***** EXERCISE MATERIALS

(* ===== verification/GuardrailSummary.v ===== *)
(** * The summary of tool arguments

    The visit of an argument graph ends on every heap, shared and cyclic ones
    included, and its counters are bounded; what it returns does not depend on the
    contents of the arguments, only on their shape and on the classes of the keys. *)

From S2P Require Import Prelude PyBase Errors Session Guardrail.

Open Scope Z_scope.

Section summary_props.
Context (canonical_fingerprint : json -> pystr) (set_order : gset pystr -> list pystr).

Abbreviation visit := (visit set_order).
Abbreviation visit_entries := (visit_entries set_order).
Abbreviation classify_key := (classify_key set_order).

(** ** Fuel *)

Lemma visit_entries_ext (go1 go2 : pyval -> Z -> Counters -> shape * Counters) entries depth :
  (forall v c, go1 v depth c = go2 v depth c) ->
  forall c, visit_entries go1 entries depth c = visit_entries go2 entries depth c.
Proof.
  intros E. induction entries as [|[k v] l IH]; intros c; simpl; [done|].
  destruct (classify_key k c) as [kc c1]. rewrite E. destruct (go2 v depth c1). by rewrite IH.
Qed.

Lemma visit_items_ext (go1 go2 : pyval -> Z -> Counters -> shape * Counters) items depth :
  (forall v c, go1 v depth c = go2 v depth c) ->
  forall c, visit_items go1 items depth c = visit_items go2 items depth c.
Proof.
  intros E. induction items as [|v l IH]; intros c; simpl; [done|].
  rewrite E. destruct (go2 v depth c). by rewrite IH.
Qed.

Lemma visit_more_fuel fuel fuel' h active v depth c :
  (1 <= fuel)%nat -> (1 <= fuel')%nat -> 18 <= Z.of_nat fuel + depth -> 18 <= Z.of_nat fuel' + depth ->
  visit fuel h active v depth c = visit fuel' h active v depth c.
Proof.
  revert fuel' active v depth c.
  induction fuel as [|fuel IH]; intros fuel' active v depth c F F' D D'; [lia|]. destruct fuel' as [|fuel']; [lia|].
  simpl. destruct (_MAX_ARGUMENT_NODES <? _); [done|]. simpl.
  destruct (_MAX_ARGUMENT_DEPTH <? depth) eqn:L; [done|]. unfold _MAX_ARGUMENT_DEPTH in L. apply Z.ltb_ge in L.
  destruct v as [| | |[]| | |a|]; try done. destruct (h !! a) as [o|]; [|done]. destruct (decide _); [done|].
  assert (forall v c, visit fuel h ({[a]} ∪ active) v (depth + 1) c = visit fuel' h ({[a]} ∪ active) v (depth + 1) c) as E
    by (intros; apply IH; lia).
  destruct o as [entries|items].
  - by rewrite (visit_entries_ext _ _ entries _ E).
  - by rewrite (visit_items_ext _ _ items _ E).
Qed.

(** ** Counters *)

Record counters_ok (c : Counters) : Prop := mkCountersOk {
  ct_complete : cn_complete c = true <-> cn_unknown c = 0;
  ct_unknown : 0 <= cn_unknown c;
  ct_counts : 0 <= cn_scalar c /\ 0 <= cn_collection c /\ 0 <= cn_secret c /\ 0 <= cn_body c /\ 0 <= cn_node c;
  ct_depth : 0 <= cn_max_depth c <= _MAX_ARGUMENT_DEPTH + 1;
  ct_limits : cn_complete c = true ->
    cn_scalar c + cn_collection c = cn_node c /\ cn_node c <= _MAX_ARGUMENT_NODES /\ cn_max_depth c <= _MAX_ARGUMENT_DEPTH
}.

Definition keeps_counted (go : pyval -> Z -> Counters -> shape * Counters) (depth : Z) : Prop :=
  forall v c, counters_ok c -> counters_ok (go v depth c).2.

Lemma count_unknown_counted c : counters_ok c -> counters_ok (count_unknown c).
Proof. intros [H1 H2 H3 H4 H5]. split; simpl; try lia; done. Qed.

Lemma classify_key_counted k c : counters_ok c -> counters_ok (classify_key k c).2.
Proof.
  intros C. unfold classify_key. destruct k as [k|]; [|by apply count_unknown_counted].
  destruct C as [H1 H2 H3 H4 H5]. cbv zeta. destruct (_ || _); [|destruct (bool_decide _)]; split; simpl; try done; lia.
Qed.

Lemma visit_entries_counted go entries depth c :
  keeps_counted go depth -> counters_ok c -> counters_ok (visit_entries go entries depth c).2.
Proof.
  intros G. revert c. induction entries as [|[k v] l IH]; intros c C; simpl; [done|].
  apply (classify_key_counted k) in C. destruct (classify_key k c) as [kc c1]. simpl in C.
  apply (G v) in C. destruct (go v depth c1) as [s c2]. simpl in C.
  specialize (IH _ C). by destruct (visit_entries go l depth c2).
Qed.

Lemma visit_items_counted go items depth c :
  keeps_counted go depth -> counters_ok c -> counters_ok (visit_items go items depth c).2.
Proof.
  intros G. revert c. induction items as [|v l IH]; intros c C; simpl; [done|].
  apply (G v) in C. destruct (go v depth c) as [s c2]. simpl in C.
  specialize (IH _ C). by destruct (visit_items go l depth c2).
Qed.

Lemma visit_counted fuel h active v depth c :
  0 <= depth <= _MAX_ARGUMENT_DEPTH + 1 -> counters_ok c -> counters_ok (visit fuel h active v depth c).2.
Proof.
  revert active v depth c. induction fuel as [|fuel IH]; intros active v depth c D C; [done|].
  destruct C as [H1 H2 H3 H4 H5]. cbn [Guardrail.visit].
  destruct ((_MAX_ARGUMENT_NODES <? _) || (_MAX_ARGUMENT_DEPTH <? depth)) eqn:L.
  { split; simpl; try lia; done. }
  apply orb_false_iff in L as [L1%Z.ltb_ge L2%Z.ltb_ge]. simpl in L1.
  assert (counters_ok (count_scalar (count_node depth c))) as S.
  { split; simpl; [done|lia..|]. intros E. specialize (H5 E). lia. }
  assert (counters_ok (count_collection (count_node depth c))) as K.
  { split; simpl; [done|lia..|]. intros E. specialize (H5 E). lia. }
  assert (counters_ok (count_unknown (count_node depth c))) as U.
  { split; simpl; try lia; done. }
  assert (forall active, keeps_counted (visit fuel h active) (depth + 1)) as G.
  { intros act w c' C'. apply IH; [|done]. unfold _MAX_ARGUMENT_DEPTH in *. lia. }
  destruct v as [| | |[]| | |a|]; simpl; try done; [by apply count_unknown_counted|].
  destruct (h !! a) as [o|]; [|done]. destruct (decide _); [done|]. destruct o as [entries|items].
  - pose proof (visit_entries_counted _ entries _ _ (G ({[a]} ∪ active)) K). by destruct (visit_entries _ _ _ _).
  - pose proof (visit_items_counted _ items _ _ (G ({[a]} ∪ active)) K). by destruct (visit_items _ _ _ _).
Qed.

Lemma no_counters_counted : counters_ok no_counters.
Proof. by split; vm_compute. Qed.

Lemma unavailable_bounded :
  let s := unavailable_summary canonical_fingerprint in
  (ts_complete s = true <-> ts_unknown_value_count s = 0) /\
  0 <= ts_max_depth s <= _MAX_ARGUMENT_DEPTH + 1 /\
  (ts_complete s = true ->
    ts_max_depth s <= _MAX_ARGUMENT_DEPTH /\
    0 <= ts_scalar_count s /\ 0 <= ts_collection_count s /\
    ts_scalar_count s + ts_collection_count s <= _MAX_ARGUMENT_NODES).
Proof. simpl. unfold _MAX_ARGUMENT_DEPTH. split_and!; done || lia. Qed.

(** C30. The summary of the arguments ends on every object graph, shared and cyclic
    ones included: more fuel never changes the visit. Its depth is at most one past
    the limit; it is complete exactly when nothing unknown was met, and then at
    most [_MAX_ARGUMENT_NODES] values were visited, each counted once as a scalar or
    a collection, down to [_MAX_ARGUMENT_DEPTH]. *)
Theorem summary_is_bounded h arguments more :
  let s := from_mapping canonical_fingerprint set_order h arguments in
  visit (visit_fuel + more) h ∅ arguments 0 no_counters = visit visit_fuel h ∅ arguments 0 no_counters /\
  (ts_complete s = true <-> ts_unknown_value_count s = 0) /\
  0 <= ts_max_depth s <= _MAX_ARGUMENT_DEPTH + 1 /\
  (ts_complete s = true ->
    ts_max_depth s <= _MAX_ARGUMENT_DEPTH /\
    0 <= ts_scalar_count s /\ 0 <= ts_collection_count s /\
    ts_scalar_count s + ts_collection_count s <= _MAX_ARGUMENT_NODES).
Proof.
  intros s. split; [apply visit_more_fuel; unfold visit_fuel; lia|]. subst s.
  unfold from_mapping. destruct arguments as [| | | | | |a|]; try exact unavailable_bounded.
  destruct (h !! a) as [[entries|items]|] eqn:E; try exact unavailable_bounded.
  pose proof (visit_counted visit_fuel h ∅ (ARef a) 0 _ ltac:(by vm_compute) no_counters_counted) as [H1 H2 H3 H4 H5].
  destruct (visit _ _ _ _ _ _) as [s c]. simpl in *. split_and!; try lia; try done.
  intros C. specialize (H5 C). lia.
Qed.

(** ** Non-interference *)

(** The class of a key, with what it adds to the counters. *)
Definition key_class (k : option pystr) : pystr := (classify_key k no_counters).1.

(** Two values of the same kind; containers at the same address. *)
Definition alike (v1 v2 : pyval) : bool :=
  match v1, v2 with
  | ANone, ANone | ABool _, ABool _ | AStr _, AStr _ | ABytes _, ABytes _ | AOther, AOther => true
  | AInt _, AInt _ | AInt _, AFloat (Some _) | AFloat (Some _), AInt _ | AFloat (Some _), AFloat (Some _) => true
  | AFloat None, AFloat None => true
  | ARef a, ARef b => bool_decide (a = b)
  | _, _ => false
  end.

Definition entry_alike (e1 e2 : option pystr * pyval) : Prop :=
  key_class e1.1 = key_class e2.1 /\ alike e1.2 e2.2 = true.

Definition object_alike (o1 o2 : pyobj) : Prop :=
  match o1, o2 with
  | AMapping es1, AMapping es2 => Forall2 entry_alike es1 es2
  | ASequence l1, ASequence l2 => Forall2 (fun v1 v2 => alike v1 v2 = true) l1 l2
  | _, _ => False
  end.

(** Two heaps that differ in scalars and in keys of the same class. *)
Definition heap_alike (h1 h2 : heap) : Prop :=
  forall a, option_Forall2 object_alike (h1 !! a) (h2 !! a).

Lemma classify_key_class k1 k2 c : key_class k1 = key_class k2 -> classify_key k1 c = classify_key k2 c.
Proof.
  unfold key_class, classify_key. cbv zeta. destruct k1 as [k1|], k2 as [k2|]; try done.
  all: repeat (case_bool_decide || match goal with |- context [existsb ?f ?l] => destruct (existsb f l) end); simpl; done.
Qed.

Lemma visit_entries_alike (go1 go2 : pyval -> Z -> Counters -> shape * Counters) es1 es2 depth :
  (forall v1 v2 c, alike v1 v2 = true -> go1 v1 depth c = go2 v2 depth c) -> Forall2 entry_alike es1 es2 ->
  forall c, visit_entries go1 es1 depth c = visit_entries go2 es2 depth c.
Proof.
  intros G. induction 1 as [|[k1 v1] [k2 v2] l1 l2 [K V] _ IH]; intros c; simpl; [done|]. simpl in K, V.
  rewrite (classify_key_class _ _ c K). destruct (classify_key k2 c) as [kc c1]. rewrite (G _ _ c1 V).
  destruct (go2 v2 depth c1) as [s c2]. by rewrite IH.
Qed.

Lemma visit_items_alike (go1 go2 : pyval -> Z -> Counters -> shape * Counters) l1 l2 depth :
  (forall v1 v2 c, alike v1 v2 = true -> go1 v1 depth c = go2 v2 depth c) ->
  Forall2 (fun v1 v2 => alike v1 v2 = true) l1 l2 ->
  forall c, visit_items go1 l1 depth c = visit_items go2 l2 depth c.
Proof.
  intros G. induction 1 as [|v1 v2 l1 l2 V _ IH]; intros c; simpl; [done|].
  rewrite (G _ _ c V). destruct (go2 v2 depth c) as [s c2]. by rewrite IH.
Qed.

Lemma visit_alike fuel h1 h2 active v1 v2 depth c :
  heap_alike h1 h2 -> alike v1 v2 = true -> visit fuel h1 active v1 depth c = visit fuel h2 active v2 depth c.
Proof.
  intros H. revert active v1 v2 depth c. induction fuel as [|fuel IH]; intros active v1 v2 depth c V; [done|].
  simpl. destruct (_ || _); [done|].
  destruct v1 as [| | |[]| | |a|], v2 as [| | |[]| | |a2|]; try done. simpl in V. apply bool_decide_eq_true in V as <-.
  destruct (H a) as [o1 o2 O|]; [|done]. destruct (decide _); [done|].
  destruct o1 as [es1|l1], o2 as [es2|l2]; try done; simpl in O.
  - erewrite visit_entries_alike; [reflexivity| |exact O]. intros; by apply IH.
  - erewrite visit_items_alike; [reflexivity| |exact O]. intros; by apply IH.
Qed.

(** The summary does not reveal what the arguments contain: two calls whose
    arguments have the same structure, with any other text, bytes, numbers and
    truth values in them and with other keys of the same class, have the same
    summary, its shape hash included. *)
Theorem summary_hides_contents h1 h2 a :
  heap_alike h1 h2 ->
  from_mapping canonical_fingerprint set_order h1 (ARef a) = from_mapping canonical_fingerprint set_order h2 (ARef a).
Proof.
  intros H. unfold from_mapping. rewrite (visit_alike visit_fuel h1 h2 ∅ (ARef a) (ARef a)) by
    (done || by apply bool_decide_eq_true).
  destruct (H a) as [o1 o2 O|]; [|done]. destruct o1 as [es1|l1], o2 as [es2|l2]; try done.
  simpl in O. by rewrite (Forall2_length _ _ _ O).
Qed.
End summary_props.

(** Two heaps of a call [f(query=..., limit=..., options={"api_key": ..., "self": options})]. *)
Definition call_heap (query key : pystr) (limit : Z) : heap :=
  <[0%nat := AMapping [(Some "query"%py, AStr query); (Some "limit"%py, AInt limit); (Some "options"%py, ARef 1)]]>
    (<[1%nat := AMapping [(Some key, AStr query); (Some "self"%py, ARef 1)]]> ∅).
Definition digest_text : pystr := PyStr (repeat 48%N 64).

Lemma call_heap_outside query key limit a : call_heap query key limit !! S (S a) = None.
Proof.
  unfold call_heap, heap. by rewrite !lookup_insert_ne by done.
Qed.

Lemma summary_hides_contents_witness :
  from_mapping (fun _ => digest_text) elements (call_heap "salaries"%py "api_key"%py 10) (ARef 0) =
  from_mapping (fun _ => digest_text) elements (call_heap "weather"%py "password"%py 3) (ARef 0) /\
  ts_secret_field_count (from_mapping (fun _ => digest_text) elements (call_heap "weather"%py "password"%py 3) (ARef 0)) = 1.
Proof.
  split; [|vm_compute; reflexivity].
  apply (summary_hides_contents (fun _ => digest_text) elements (call_heap "salaries"%py "api_key"%py 10)
           (call_heap "weather"%py "password"%py 3) 0).
  intros [|[|a]].
  - apply (Some_Forall2 _ (AMapping _) (AMapping _)). repeat constructor; vm_compute; reflexivity.
  - apply (Some_Forall2 _ (AMapping _) (AMapping _)). repeat constructor; vm_compute; reflexivity.
  - rewrite !call_heap_outside. apply None_Forall2.
Defined.

(** The class of a key depends on the order in which the process iterates over a
    set of strings: the call [f(refresh_tokens="x")] has one secret field in one
    order and none in the other. *)
Theorem key_class_depends_on_set_order :
  let h : heap := <[0%nat := AMapping [(Some "refresh_tokens"%py, AStr "x"%py)]]> ∅ in
  exists o1 o2 : gset pystr -> list pystr,
    (forall s, o1 s ≡ₚ elements s) /\ (forall s, o2 s ≡ₚ elements s) /\
    ts_secret_field_count (from_mapping (fun _ => digest_text) o1 h (ARef 0)) = 1 /\
    ts_secret_field_count (from_mapping (fun _ => digest_text) o2 h (ARef 0)) = 0.
Proof.
  exists (fun s => rev (elements s)), elements. split_and!; [|done|vm_compute; reflexivity..].
  intros s. by rewrite <- Permutation_rev.
Qed.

**********

• _REQUIRED ACTION_:
Would you print exactly the lines from the first line of the entries above through the line that has "Section summary_props.", both included, and stop there?

• _SOLVED PROBLEM_:
(* ===== verification/GuardrailSummary.v ===== *)
(** * The summary of tool arguments

    The visit of an argument graph ends on every heap, shared and cyclic ones
    included, and its counters are bounded; what it returns does not depend on the
    contents of the arguments, only on their shape and on the classes of the keys. *)

From S2P Require Import Prelude PyBase Errors Session Guardrail.

Open Scope Z_scope.

Section summary_props.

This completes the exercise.